In gewisser Weise bilden die gesamte Konfiguration und die Einstellungen, die in der Anwendung verwendet werden können, eine Programmiersprache für die Implementierungsberater. Aber ist es eine solide Sprache? Domain-Driven Design zusammen mit Domain Specific Languages kann hier wirklich helfen, den nächsten Schritt zu machen.

Und was wäre, wenn eine solche Sprache visuell wäre? Ein Bild sagt mehr als 1000 Worte.

Ehrgeiz mit Bescheidenheit sollte die Funktion des Verhungerns beenden

In dieser Reihe von Tech-Blogs möchte ich tiefer in jedes dieser Themen eintauchen. Sie decken eine Reihe von Technologien, Mustern und Ansätzen ab, die zusammengenommen einem Unternehmen helfen werden, bei der Softwareentwicklung agiler und zukunftsfähiger zu werden. Und wenn sie diszipliniert angewendet werden, verwandeln sie den Feature-Hunger in einen kontinuierlichen Feature-Strom bis hin zur agilen Budgetierung.

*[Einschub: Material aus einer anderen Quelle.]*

(* ===== verification/Table.v ===== *)
(** Tables (common.rs): rows of cells, the columns of which are padded to the width of
    their widest cell, by characters, and set apart by tabs; the last one is not padded. *)

From S2P Require Import Prelude Utf8 Errors Cli.

(** [value.chars().count()]: bytes that do not continue a character *)
Definition starts_char (b : byte) : bool := negb (Z.land (byte_to_Z b) 192 =? 128)%Z.
Definition chars_count (value : rstring) : Z := zlen (List.filter starts_char value).

(** A row goes through the widths with its index, out of range of which is a panic. *)
Fixpoint widen (row : list rstring) (widths : list Z) : Result (list Z) :=
  match row, widths with
  | [], _ => mret widths
  | value :: row, width :: widths => widths ← widen row widths; mret (Z.max width (chars_count value) :: widths)
  | _ :: _, [] => Panic
  end.
Fixpoint table_widths (rows : list (list rstring)) (widths : list Z) : Result (list Z) :=
  match rows with
  | [] => mret widths
  | row :: rows => widths ← widen row widths; table_widths rows widths
  end.

(** [{value:<width$}] *)
Definition padded (value : rstring) (width : Z) : rstring := value ++ replicate (Z.to_nat (width - chars_count value)) Byte.x20.
Fixpoint table_line (idx last_col_idx : Z) (row : list rstring) (widths : list Z) (line : rstring) : Result rstring :=
  match row with
  | [] => mret line
  | value :: row =>
      let line := if (0 <? idx)%Z then line ++ raw [9]%Z else line in
      cell ← (if (idx =? last_col_idx)%Z then mret value
              else match widths with width :: _ => mret (padded value width) | [] => Panic end);
      table_line (idx + 1) last_col_idx row (tail widths) (line ++ cell)
  end.
Fixpoint table_lines (last_col_idx : Z) (rows : list (list rstring)) (widths : list Z) (out : rstring) : Result rstring :=
  match rows with
  | [] => mret out
  | row :: rows => line ← table_line 0 last_col_idx row widths []; table_lines last_col_idx rows widths (out ++ line ++ raw [10]%Z)
  end.
Definition format_table (rows : list (list rstring)) : Result rstring :=
  match rows with
  | [] => mret []
  | first :: _ =>
      widths ← table_widths rows (replicate (length first) 0%Z);
      table_lines (Z.max 0 (zlen first - 1)) rows widths []
  end.

(** ** Columns are aligned *)

Lemma chars_count_app a b : chars_count (a ++ b) = (chars_count a + chars_count b)%Z.
Proof. unfold chars_count. by rewrite List.filter_app, zlen_app. Qed.
Lemma chars_count_nonneg a : (0 ≤ chars_count a)%Z.
Proof. apply zlen_nonneg. Qed.
Lemma chars_count_padded value width : (chars_count value ≤ width)%Z → chars_count (padded value width) = width.
Proof.
  intros Hw. unfold padded. rewrite chars_count_app.
  assert (∀ n, chars_count (replicate n Byte.x20) = Z.of_nat n) as -> by (induction n as [|n IH]; [done|]; change (replicate (S n) Byte.x20) with ([Byte.x20] ++ replicate n Byte.x20); rewrite chars_count_app, IH;
    change (chars_count [Byte.x20]) with 1%Z; lia).
  lia.
Qed.

(** Every row fits the widths. *)
Definition fits (widths : list Z) (row : list rstring) : Prop := Forall2 (λ value width, chars_count value ≤ width)%Z row widths.

Lemma widen_ok row widths : length row = length widths → ∃ widths', widen row widths = Ok widths' ∧ fits widths' row ∧ Forall2 Z.le widths widths'.
Proof.
  revert widths. induction row as [|v row IH]; intros [|w widths] Hl; try done; [by exists []; split_and!; constructor|].
  destruct (IH widths ltac:(cbn in Hl; lia)) as (ws & E & Hf & Hle). exists (Z.max w (chars_count v) :: ws). cbn [widen]. rewrite E.
  split_and!; [done|constructor; [lia|done]|constructor; [lia|done]].
Qed.
Lemma fits_wider ws ws' row : Forall2 Z.le ws ws' → fits ws row → fits ws' row.
Proof.
  unfold fits. intros Hle. revert row. induction Hle as [|w w' ws ws' Hw _ IH]; intros row Hf; [done|].
  apply Forall2_cons_inv_r in Hf as (v & vs & Hv & Hf & ->). constructor; [lia|by apply IH].
Qed.
Lemma table_widths_ok rows widths : Forall (λ row, length row = length widths) rows →
  ∃ ws, table_widths rows widths = Ok ws ∧ Forall (fits ws) rows ∧ Forall2 Z.le widths ws.
Proof.
  revert widths. induction rows as [|row rows IH]; intros widths Hr; cbn [table_widths].
  { exists widths. split_and!; [done|constructor|]. apply Forall_Forall2_diag, Forall_true. intros. lia. }
  apply Forall_cons in Hr as [Hl Hr]. destruct (widen_ok row widths Hl) as (w1 & E1 & Hf1 & Hle1). rewrite E1. cbn [mbind outcome_bind].
  destruct (IH w1) as (ws & E & Hf & Hle).
  { apply Forall2_length in Hle1. by rewrite <-Hle1. }
  exists ws. split_and!; [done|constructor; [by eapply fits_wider|done]|].
  clear -Hle1 Hle. revert ws Hle. induction Hle1 as [|a b l k Hab _ IH]; intros ws Hle; [done|].
  apply Forall2_cons_inv_l in Hle as (c & ws' & Hbc & Hle & ->). constructor; [lia|by apply IH].
Qed.

(** Where a column starts, in characters. *)
Definition column_start (widths : list Z) (i : nat) : Z := foldr (λ w n, w + 1 + n)%Z 0%Z (take i widths).

Lemma table_line_ok idx last row widths line : fits widths row → (0 ≤ idx)%Z → last = (idx + zlen row - 1)%Z →
  ∃ out, table_line idx last row widths line = Ok (line ++ out) ∧
    ∀ i value, row !! i = Some value → ∃ pre post, out = pre ++ value ++ post ∧ chars_count pre = (column_start widths i + if (0 <? idx) then 1 else 0)%Z.
Proof.
  intros Hf. revert idx line. induction Hf as [|v w row widths Hv Hf IH]; intros idx line Hi Hlast; cbn [table_line].
  { exists []. by rewrite app_nil_r. }
  rewrite zlen_cons in Hlast. pose proof (zlen_nonneg row) as Hn. set (tab := if (0 <? idx)%Z then raw [9]%Z else []).
  assert ((if (0 <? idx)%Z then line ++ raw [9]%Z else line) = line ++ tab) as -> by (unfold tab; destruct (0 <? idx)%Z; by rewrite ?app_nil_r).
  assert (chars_count tab = if (0 <? idx)%Z then 1 else 0)%Z as Htab by (unfold tab; by destruct (0 <? idx)%Z).
  destruct (Z.eqb_spec idx last) as [El|Hne]; cbn [mbind outcome_bind mret outcome_ret].
  - assert (row = []) as -> by (apply zlen_zero_nil; lia). exists (tab ++ v). cbn [table_line]. split; [by rewrite <-app_assoc|].
    intros [|i] value [= <-]. exists tab, []. rewrite app_nil_r. split; [done|]. cbn. lia.
  - destruct (IH (idx + 1)%Z ((line ++ tab) ++ padded v w) ltac:(lia) ltac:(lia)) as (out & E & Hcol). cbn [tail]. rewrite E.
    exists (tab ++ padded v w ++ out). split; [by rewrite <-!app_assoc|]. rewrite (proj2 (Z.ltb_lt 0 (idx + 1))) in Hcol by lia. intros [|i] value; cbn.
    + intros [= <-]. unfold padded. exists tab. eexists. rewrite <-app_assoc. split; [done|]. unfold column_start. cbn. lia.
    + intros Hi'. destruct (Hcol i value Hi') as (pre & post & -> & Hpre). exists (tab ++ padded v w ++ pre), post.
      split; [by rewrite <-!app_assoc|]. rewrite !chars_count_app, chars_count_padded, Hpre, Htab by done. unfold column_start. cbn. lia.
Qed.

(** A table is never refused if its rows are as long as the first, and then every cell of
    a column starts at the same character of its line. *)
Theorem table_aligned first rows : Forall (λ row, length row = length first) rows → first ≠ [] →
  ∃ widths lines, format_table (first :: rows) = Ok (concat ((λ line, line ++ raw [10]%Z) <$> lines)) ∧
    Forall2 (λ row line, ∀ i value, row !! i = Some value → ∃ pre post, line = pre ++ value ++ post ∧ chars_count pre = column_start widths i) (first :: rows) lines.
Proof.
  intros Hr Hne. unfold format_table. destruct (table_widths_ok (first :: rows) (replicate (length first) 0%Z)) as (ws & -> & Hf & _).
  { rewrite length_replicate. by constructor. }
  cbn [mbind outcome_bind]. exists ws. assert (Forall (λ row, zlen row = zlen first) (first :: rows)) as Hl.
  { constructor; [done|]. eapply Forall_impl; [exact Hr|]. unfold zlen. by intros row ->. }
  assert (0 < zlen first)%Z as Hpos by (destruct first; [done|]; rewrite zlen_cons; pose proof (zlen_nonneg first); lia). rewrite Z.max_r by lia.
  set (all := first :: rows) in *. clearbody all. clear Hr. set (n := zlen first) in *. clearbody n.
  enough (∀ out, ∃ lines, table_lines (n - 1) all ws out = Ok (out ++ concat ((λ line, line ++ raw [10]%Z) <$> lines)) ∧
    Forall2 (λ row line, ∀ i value, row !! i = Some value → ∃ pre post, line = pre ++ value ++ post ∧ chars_count pre = column_start ws i) all lines) as Hall
    by (destruct (Hall []) as (lines & E & Hc); by exists lines).
  induction all as [|row all IH]; intros out; cbn [table_lines]; [exists []; cbn; rewrite app_nil_r; split; [done|constructor]|].
  apply Forall_cons in Hf as [Hf1 Hf]. apply Forall_cons in Hl as [Hl1 Hl]. destruct (table_line_ok 0 (n - 1) row ws [] Hf1 ltac:(lia) ltac:(lia)) as (line & -> & Hc).
  cbn [mbind outcome_bind app]. destruct (IH Hf Hl (out ++ line ++ raw [10]%Z)) as (lines & -> & Hcs). exists (line :: lines).
  split; [cbn; by rewrite <-!app_assoc|]. constructor; [|done]. intros i value Hv. destruct (Hc i value Hv) as (pre & post & Hp & Hq). exists pre, post. split; [done|]. rewrite Hq. apply Z.add_0_r.
Qed.

Example aligned_by_characters : format_table [[lit "id"; lit "topic"]; [raw [195; 169]%Z; lit "/foo"]; [lit "123"; lit "/b"]] =
  Ok (lit "id " ++ raw [9]%Z ++ lit "topic" ++ raw [10]%Z ++ raw [195; 169]%Z ++ lit "  " ++ raw [9]%Z ++ lit "/foo" ++ raw [10]%Z ++
      lit "123" ++ raw [9]%Z ++ lit "/b" ++ raw [10]%Z).
Proof. vm_compute. reflexivity. Qed.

Woher diese Muster und Technologien kommen, welche Probleme sie zu lösen versuchen und wie wir sie in unserem eigenen Produktstapel anwenden können, sind wichtige Fragen. Begleiten Sie uns auf unserem ehrgeizigen Weg, eine Tradition der bescheidenen Handwerkskunst zu formen.

Verfasst von

Thijs Petter, CTO

Thijs is a key member of coMakeIT’s executive leadership and senior management team. With extensive, hands-on experience in design, architecture, and development, Thijs accumulated an impressive track record and played a crucial role in enabling the success of numerous technology companies with a global reach.